(** A number that is not negative is read to its end. *)
Lemma strtol_end_dec n : 0 <= n < 2 ^ 31 -> strtol_end (dec n) = (n, "").
Proof.
  intros Hn. assert (chars_in isdigit (dec n) = true) as Hc.
  { unfold dec. replace (n <? 0) with false by lia. apply dec_loop_chars; [lia|apply digit_of_isdigit|done]. }
  assert (dec n <> "") as Hne.
  { unfold dec. replace (n <? 0) with false by lia. destruct (dec_loop_head 10 n "") as (d & s & _ & ->); [lia|done]. }
  destruct (dec n) as [|a s] eqn:E; [done|]. pose proof Hc as [Ha Hs]%andb_true_iff.
  assert (isspace a = false /\ Ascii.eqb a "-" = false /\ Ascii.eqb a "+" = false) as (Hsp & Hm & Hp).
  { revert Ha. clear. destruct a as [[] [] [] [] [] [] [] []]; by vm_compute. }
  unfold strtol_end, strtol. cbn [skip_space]. rewrite Hsp, Hm, Hp. cbn [orb]. unfold starts_digit. rewrite Ha, skip_digits_all by done.
  f_equal. rewrite <- E. unfold dec. replace (n <? 0) with false by lia. rewrite digits_dec by (simpl; lia). cbn [digits]. unfold clamp_long. lia.
Qed.

Lemma to_short_id n : 0 <= n < 2 ^ 15 -> to_short n = n.
Proof. intros Hn. unfold to_short. rewrite Z.mod_small by lia. lia. Qed.

Lemma copied_id s : (String.length s <= STR_LEN)%nat -> copied s = s.
Proof. intros Hs. apply stake_all. lia. Qed.

Section options.
Context {D : Type} (strtod : string -> D * string) (negative : D -> bool) (one : D).

(** What the options of a configuration can say. *)
Definition conf_ok (conf : client_conf (D := D)) : Prop :=
  0 <= number_req conf < 2 ^ 31 /\ 0 <= probe_rate conf <= 100 /\ 0 <= destination_port conf < 2 ^ 15 /\
  (String.length (destination conf) <= STR_LEN)%nat /\ negative (request_rate conf) = false /\
  (forall s, file_suffix conf = Some s \/ dns_servername conf = Some s -> (String.length s <= STR_LEN)%nat).

Ltac read_option Hrate Hneg :=
  progress (cbn [parse_opts parse_opt Ascii.eqb Bool.eqb mbind option_bind at_end negb orb]);
  rewrite ?Hrate, ?Hneg, ?strtol_end_dec by lia;
  repeat match goal with |- context [?a <? ?b] => replace (a <? b) with false by lia end.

────

Beginning with the first line of the entries, repeat each line exactly until you have reproduced the one containing "assert (isspace a", and add nothing further.

# Final answer
(** A number that is not negative is read to its end. *)
Lemma strtol_end_dec n : 0 <= n < 2 ^ 31 -> strtol_end (dec n) = (n, "").
Proof.
  intros Hn. assert (chars_in isdigit (dec n) = true) as Hc.
  { unfold dec. replace (n <? 0) with false by lia. apply dec_loop_chars; [lia|apply digit_of_isdigit|done]. }
  assert (dec n <> "") as Hne.
  { unfold dec. replace (n <? 0) with false by lia. destruct (dec_loop_head 10 n "") as (d & s & _ & ->); [lia|done]. }
  destruct (dec n) as [|a s] eqn:E; [done|]. pose proof Hc as [Ha Hs]%andb_true_iff.
  assert (isspace a = false /\ Ascii.eqb a "-" = false /\ Ascii.eqb a "+" = false) as (Hsp & Hm & Hp).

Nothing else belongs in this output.